Se produjo entonces un silencio sepulcral, todos miraron al diestro con sentida empatía y luego bajaron sus ojos y se quedaron quietos, probablemente rezando –tal como les había pedido el capitán– o tal vez, tan solo volviendo su atención sobre sus asuntos, y no volvieron a molestar al torero.

Y así continuó el silencio reinante, solo resquebrajado por el ruido de los motores del avión que se escuchaban muy a lo lejos. Fueron casi seis horas de vuelo que se les antojaron eternas, puesto que Arango y los suyos estaban deshechos por el dolor. No pudieron conciliar el sueño que, en dichos casos, les hubiera sido muy terapéutico para mitigar las penas y ¿por qué no?, tal vez los posibles miedos de viajar en avión que algunos pudieran tener.

Por fin arribaron a Cali. Faltaba muy poco para tocar tierra cuando notaron todos que el avión estaba dando un giro extraño; como si se moviera sin control. En el acto se escucharon, de las azafatas, éticas frases pronunciadas con firmeza por la jefa de azafatas:

«¡Conserven la calma!, ¡manténganse en sus lugares y no se desabrochen los cinturones!».

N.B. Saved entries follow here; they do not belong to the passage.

(** * Verification of the YouTube transcript indexer and hybrid search

    A shallow embedding of the segmenter, the keyword extractor adapter,
    the index writer, the indexing orchestrator
    ([YouTubeChannelIndexer], [extractKeywordsFromTranscript]) and of the
    hybrid search engine ([SemanticSearchService]), with the properties of
    the specification stated and settled on it.

    Conventions of the embedding.
    - A JavaScript string is a [string] whose characters are the code
      units U+0000..U+00FF (Latin-1); [length] is the number of code units.
    - JavaScript numbers holding integers are [Z]; the scores of the
      pipeline and the quotients are exact rationals [Q]; the distances,
      similarities and relevance scores, which may be [NaN], are of
      [Number.t].
    - An [async] method is a computation in the monad [M]: it reads and
      changes a [World] (the database, the indexer instance, the clock)
      and either returns or throws. *)

From Stdlib Require Import List String Ascii ZArith QArith Qround Bool Lia Arith.
From Stdlib Require Import Sorting.Sorted Sorting.Permutation.
Import ListNotations.

Local Close Scope Q_scope.
Local Open Scope string_scope.
Local Open Scope list_scope.
Local Open Scope nat_scope.

(** ** JavaScript string primitives *)

Module JS.

(** The characters matched by the regular-expression class [\s] and removed by
    [String.prototype.trim], among the code units below U+0100:
    TAB, LF, VT, FF, CR, SPACE and NO-BREAK SPACE. *)
Definition isSpace (c : ascii) : bool :=
  let n := nat_of_ascii c in
  ((9 <=? n) && (n <=? 13)) || (n =? 32) || (n =? 160).

(** [String.prototype.toLowerCase] on one code unit: A-Z, and the Latin-1
    capitals U+00C0..U+00DE except the multiplication sign U+00D7. *)
Definition lowerChar (c : ascii) : ascii :=
  let n := nat_of_ascii c in
  if ((65 <=? n) && (n <=? 90))
     || ((192 <=? n) && (n <=? 222) && negb (n =? 215))
  then ascii_of_nat (n + 32) else c.

Fixpoint toLowerCase (s : string) : string :=
  match s with
  | EmptyString => EmptyString
  | String c s' => String (lowerChar c) (toLowerCase s')
  end.

(** [s.split(re)] for a regular expression [re] of the form [[class]+]:
    the string is cut at every maximal run of separator characters, so a
    leading or trailing run yields an empty first or last piece, and the
    empty string yields one empty piece.  [cur] is the piece being read. *)
Fixpoint splitRuns (sep : ascii -> bool) (s : string) (cur : string) : list string :=
  match s with
  | EmptyString => [cur]
  | String c s' =>
      if sep c then
        match s' with
        | String c' _ =>
            if sep c' then splitRuns sep s' cur
            else cur :: splitRuns sep s' EmptyString
        | EmptyString => cur :: splitRuns sep s' EmptyString
        end
      else splitRuns sep s' (cur ++ String c EmptyString)%string
  end.

(** [s.split(/\s+/)] *)
Definition splitWhitespace (s : string) : list string := splitRuns isSpace s "".

(** [s.split(" ")]: cut at every single space. *)
Fixpoint splitOn (d : ascii) (s : string) (cur : string) : list string :=
  match s with
  | EmptyString => [cur]
  | String c s' =>
      if Ascii.eqb c d then cur :: splitOn d s' EmptyString
      else splitOn d s' (cur ++ String c EmptyString)%string
  end.

Definition splitSpace (s : string) : list string := splitOn " "%char s "".

(** [words.join(" ")] *)
Fixpoint join (d : string) (l : list string) : string :=
  match l with
  | [] => ""
  | [x] => x
  | x :: rest => (x ++ d ++ join d rest)%string
  end.

Fixpoint trimStart (s : string) : string :=
  match s with
  | EmptyString => EmptyString
  | String c s' => if isSpace c then trimStart s' else s
  end.

(** Removes the trailing white space: a character is kept when it is not a
    space or when something is kept after it. *)
Fixpoint trimEnd (s : string) : string :=
  match s with
  | EmptyString => EmptyString
  | String c s' =>
      match trimEnd s' with
      | EmptyString => if isSpace c then EmptyString else String c EmptyString
      | t => String c t
      end
  end.

Definition trim (s : string) : string := trimEnd (trimStart s).

(** [s.includes(sub)] *)
Fixpoint includes (s sub : string) : bool :=
  if String.prefix sub s then true
  else match s with
       | EmptyString => false
       | String _ s' => includes s' sub
       end.

(** A string is truthy when it is not empty. *)
Definition truthy (s : string) : bool :=
  match s with EmptyString => false | _ => true end.

(** [l.slice(a, b)] for [0 <= a], and [l.slice(-k)]: the last [k] elements,
    all of them for [k = 0] since [-0] is [0]. *)
Definition slice {A} (a b : nat) (l : list A) : list A := firstn (b - a) (skipn a l).
Definition sliceLast {A} (k : nat) (l : list A) : list A :=
  if k =? 0 then l else skipn (List.length l - k) l.

(** [Math.round]: the nearest integer, a half rounded up. *)
Definition Math_round (x : Q) : Z := Qfloor (x + (1 # 2))%Q.

(** [Math.min] *)
Definition Math_min (x y : Q) : Q := if Qle_bool x y then x else y.

(** *** Doubles

    A number is the rational value of a double.  The arithmetic of the
    program is exact in the model but for the product [score * 100] that
    [Math.round] cuts, which is rounded to a double as the processor does. *)

(** [2^e * x] *)
Definition scale (x : Q) (e : Z) : Q :=
  if (0 <=? e)%Z then (x * inject_Z (2 ^ e))%Q else (x / inject_Z (2 ^ (- e)))%Q.

(** The integer nearest to [y], a half to the even one. *)
Definition roundHalfEven (y : Q) : Z :=
  let f := Qfloor y in
  match ((y - inject_Z f) ?= (1 # 2))%Q with
  | Lt => f
  | Gt => (f + 1)%Z
  | Eq => if Z.even f then f else (f + 1)%Z
  end.

(** The exponent [e] with [2^e <= x < 2^(e+1)], for [0 < x]. *)
Definition floorLog2 (x : Q) : Z :=
  let k := (Z.log2 (Qnum x) - Z.log2 (Zpos (Qden x)))%Z in
  if Qle_bool (scale 1 k) x then k else (k - 1)%Z.

(** The double nearest to [x], a tie to the even mantissa: a mantissa of 53
    bits.  The range of the exponent is left out: a double is never so large
    as to be [Infinity] nor so small as to be subnormal here. *)
Definition double (x : Q) : Q :=
  match (x ?= 0)%Q with
  | Eq => 0%Q
  | Gt =>
      let e := (floorLog2 x - 52)%Z in
      scale (inject_Z (roundHalfEven (scale x (- e)))) e
  | Lt =>
      let e := (floorLog2 (- x) - 52)%Z in
      (- scale (inject_Z (roundHalfEven (scale (- x) (- e)))) e)%Q
  end.

(** [x * y] on doubles. *)
Definition times (x y : Q) : Q := double (x * y).

(** [l.some(p)] and [l.filter(p)] are [existsb] and [filter]. *)

End JS.

(** ** Query keywords ([SemanticSearchService]) *)

Module Query.

Definition stopWords : list string :=
  [ "the"; "a"; "an"; "and"; "or"; "but"; "in"; "on"; "at"; "to"; "for"; "of";
    "with"; "by"; "is"; "are"; "was"; "were"; "be"; "been"; "being"; "have";
    "has"; "had"; "do"; "does"; "did"; "will"; "would"; "could"; "should";
    "may"; "might"; "must"; "can"; "this"; "that"; "these"; "those"; "i";
    "you"; "he"; "she"; "it"; "we"; "they"; "me"; "him"; "her"; "us"; "them";
    "my"; "your"; "his"; "her"; "its"; "our"; "their" ].

(** [isStopWord]: membership in the set built from [stopWords]. *)
Definition isStopWord (word : string) : bool :=
  existsb (String.eqb word) stopWords.

(** [extractKeywordsFromQuery] *)
Definition extractKeywordsFromQuery (query : string) : list string :=
  filter (fun word => negb (isStopWord word))
    (filter (fun word => 2 <? String.length word)
       (JS.splitWhitespace (JS.toLowerCase query))).

End Query.


(** ** The persisted schema ([youtube-schema.ts]) *)

(** A [uuid] drawn by the database. *)
Definition Id := nat.
(** A [timestamp]. *)
Definition Timestamp := Z.
(** A [vector] column. *)
Definition Embedding := list Q.

(** The nullable columns that no modelled statement reads or writes
    ([description], [subscriberCount], [videoCount] and [thumbnailUrl] of a
    channel, [embedding] of a keyword, [totalChunks] and [processedChunks] of
    an index status) are left out of the rows. *)

Module Channel.
Record t := mk {
  id : Id;
  channelId : string;
  channelName : string;
  channelUrl : string;
  createdAt : Timestamp;
  updatedAt : Timestamp;
  isIndexed : bool;
  lastIndexedAt : option Timestamp
}.
End Channel.

Module Video.
Record t := mk {
  id : Id;
  videoId : string;
  channelId : Id;
  title : string;
  description : string;
  publishedAt : Timestamp;
  duration : Z;
  viewCount : Z;
  likeCount : Z;
  thumbnailUrl : string;
  videoUrl : string;
  transcript : option string;
  transcriptLength : option Z;
  isTranscriptAvailable : bool;
  createdAt : Timestamp;
  updatedAt : Timestamp
}.
End Video.

Module Chunk.
Record t := mk {
  id : Id;
  videoId : Id;
  chunkIndex : Z;
  content : string;
  startTime : Z;
  endTime : Z;
  tokenCount : Z;
  embedding : option Embedding;
  createdAt : Timestamp
}.
Definition set_embedding (e : option Embedding) (c : t) : t :=
  mk (id c) (videoId c) (chunkIndex c) (content c) (startTime c) (endTime c)
     (tokenCount c) e (createdAt c).
End Chunk.

Module Keyword.
Record t := mk {
  id : Id;
  videoId : Id;
  chunkId : option Id;
  keyword : string;
  entityType : option string;
  confidence : Z;
  frequency : Z;
  relevance : Z;
  createdAt : Timestamp
}.
End Keyword.

Inductive Status : Type :=
  | pending | indexing_videos | extracting_transcripts | processing_chunks
  | generating_embeddings | completed | failed.

Definition Status_eqb (a b : Status) : bool :=
  match a, b with
  | pending, pending | indexing_videos, indexing_videos
  | extracting_transcripts, extracting_transcripts
  | processing_chunks, processing_chunks
  | generating_embeddings, generating_embeddings
  | completed, completed | failed, failed => true
  | _, _ => false
  end.

Module IndexStatus.
Record t := mk {
  id : Id;
  channelId : Id;
  status : Status;
  progress : Z;
  totalVideos : Z;
  processedVideos : Z;
  errorMessage : option string;
  startedAt : Timestamp;
  completedAt : option Timestamp;
  createdAt : Timestamp
}.
End IndexStatus.

Module SearchQuery.
Record t := mk {
  id : Id;
  channelId : Id;
  query : string;
  queryEmbedding : option Embedding;
  resultsCount : Z;
  executionTime : option Z;
  createdAt : Timestamp
}.
End SearchQuery.

(** The tables, each in the order its rows were inserted. *)
Record Database := mkDatabase {
  youtubeChannel : list Channel.t;
  youtubeVideo : list Video.t;
  transcriptChunk : list Chunk.t;
  videoKeyword : list Keyword.t;
  channelIndexStatus : list IndexStatus.t;
  searchQuery : list SearchQuery.t
}.

Definition emptyDatabase : Database := mkDatabase [] [] [] [] [] [].
(** The query in the store's own terms: the answer is the user's row
    with the greatest [active_until] text among those whose text is above
    the text of the current time. *)
Lemma active_boost_greatest_text (t : tables) (now : Z) (uid : string) :
  match fst (serve (apiRouter.active_boost now uid) (Ready t)) with
  | Responded 200 (Json o) =>
      exists r, o = boost_row r /\ In r (boosts t) /\ Boosts.user_id r = uid
        /\ String.ltb (iso_string now) (Boosts.active_until r) = true
        /\ forall x, In x (boosts t) -> Boosts.user_id x = uid ->
             String.ltb (iso_string now) (Boosts.active_until x) = true ->
             String.ltb (Boosts.active_until r) (Boosts.active_until x) = false
  | Responded 404 (Text _) =>
      forall x, In x (boosts t) -> Boosts.user_id x = uid ->
        String.ltb (iso_string now) (Boosts.active_until x) = false
  | _ => False
  end.
Proof.
  rewrite active_boost_ready. simpl.
  destruct (select_active_boost uid (iso_string now) (boosts t)) as [r|] eqn:E.
  - apply select_active_boost_some in E as (Hin & Hm & Hall).
    apply boost_matches_spec in Hm as [Hu Hlt].
    exists r. repeat split; auto.
    intros x Hx Hxu Hxlt. apply Hall; auto. apply boost_matches_spec; auto.
  - intros x Hx Hxu.
    rewrite select_active_boost_none in E. specialize (E x Hx).
    destruct (String.ltb (iso_string now) (Boosts.active_until x)) eqn:E'; auto.
    rewrite <- E. symmetry. apply boost_matches_spec; auto.
Qed.

(** C7, as stated, fails: [u1] buys a one-hour boost and a boost of
    70,000,000 hours.  The second expires in year 10009, later than the
    first and later than any query time shown, but its text starts with
    [+] and sorts below every four-digit year: a query one millisecond
    after the purchases returns the one-hour boost, and a query two hours
    later finds no active boost. *)
Lemma active_boost_misses_expiry_after_year_9999 :
  fst (two_boosts 1 70000000)
  = [Responded 200 (Json [("message", JString "User u1 registered successfully.")]);
     Responded 200 (Json [("message", JString "Added 20 tokens for user u1.")]);
     Responded 200 (Json [("message", JString "Boost short purchased for user u1.");
                          ("activeUntil", JString "2023-11-14T23:13:20.000Z")]);
     Responded 200 (Json [("message", JString "Boost long purchased for user u1.");
                          ("activeUntil", JString "+010009-06-07T14:13:20.000Z")])]
  /\ purchase_time + 1 < purchase_time + 1 * 3600000
                       < purchase_time + 70000000 * 3600000
  /\ fst (serve (apiRouter.active_boost (purchase_time + 1) "u1")
                (snd (two_boosts 1 70000000)))
     = Responded 200 (Json [("boost_type", JString "short");
                            ("active_until", JString "2023-11-14T23:13:20.000Z")])
  /\ purchase_time + 2 * 3600000 < purchase_time + 70000000 * 3600000
  /\ fst (serve (apiRouter.active_boost (purchase_time + 2 * 3600000) "u1")
                (snd (two_boosts 1 70000000)))
     = Responded 404 (Text "No active boost.").
Proof. repeat split; vm_compute; reflexivity. Qed.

Algo no iba bien. Aquello tenía visos de tragedia. El pasaje estaba consternado, e incluso la misma tripulación. Las azafatas de vuelo intentaban tranquilizar a los pasajeros, pero sus caras denotaban profunda preocupación. Pronto conocieron la verdad: uno de los motores del aparato, sin mediar causas, se había incendiado. La situación era gravísima y el pánico no tardó en hacer acto de presencia.

Por las ventanillas de la aeronave se divisaban las llamas que incendiaban ya parte del fuselaje del ala derecha.

–¡Por favor, señores pasajeros, manténganse en sus lugares y conserven la calma. La situación está controlada! –decía a viva voz la jefa de azafatas de vuelo.

–¡Tengan calma, señores pasajeros! Nos comunica el capitán que en breves momentos, pese a la situación, podremos realizar un aterrizaje de emergencia. La situación –prosiguió diciendo la azafata– tanto aquí como en tierra la tenemos controlada. Con los motores que quedan nos sobra capacidad para este aterrizaje que, en pocos minutos, vamos a realizar –así lo explicaba, calmada y profesionalmente la jefa de azafatas.

El más aterrado de toda la comitiva de Arango, era ‘El Mago’. Rodolfo era muy miedoso con este tipo de aparatos. El diestro mexicano siempre confesó que le encantaría morir frente a las astas de un toro, pero que, morir encima de un avión, le parecía un dislate inmenso; la peor tragedia; no por la muerte en sí, sino por la forma estúpida de morir sin gloria alguna. ‘El Mago’ tomó la mano de Arango y le dijo:

–¡Matador, aquí se acaba todo! Nos queda al menos la dicha de morir juntos y, de tal modo, irnos así, todos hacia Dios –así se pronunciaba ‘El Mago’ con voz entrecortada y, con una desazón increíble.

–¿No crees, –continuaba diciendo el maestro mexicano– que ayer tarde debería de habernos matado un toro y habernos ahorrado este duro trance de una muerte estúpida? ¡Yo quería morir lleno de gloria, matador, dentro del coso de Insurgentes! ¡Siempre se lo pedía a mi virgencita de Guadalupe! Luis se limitó a palmear la mano del Mago para trasmitirle un poco de tranquilidad y buscó la mano y la mirada de su amada. Luz se aferró a la mano de Luis, la besó y no dijo nada. Reinaba un terrorífico silencio en todo el pasaje. El único que tuvo valor para hacer sus confesiones fue ‘El Mago’.

En tierra, las unidades de emergencia ya habían desalojado por completo la pista. El capitán de la nave siniestrada y su copiloto tenían claro que el aterrizaje iba a ser tremendamente difícil. Es más, ellos hasta dudaban si en verdad podrían tocar tierra. Las llamas que devoraban el fuselaje del ala derecha, por más que ya se había cortado el suministro de nafta a los motores, eran cada vez más grandes, tan grandes como el pánico que ante una trágica muerte todos sentían.

Las palabras tranquilizadoras y muy controladas de la azafata sirvieron de muy poco. Ella pedía tranquilidad a todos y daba las instrucciones de cómo actuar ante la situación de emergencia, ni bien se llegara a tierra pero, en realidad, ¿sentía ella paz dentro de su ser al pronunciar esas palabras? ¿Podría el avión, en semejantes condiciones, tomar tierra y salvar a todos sus pasajeros? La situación olía a tragedia.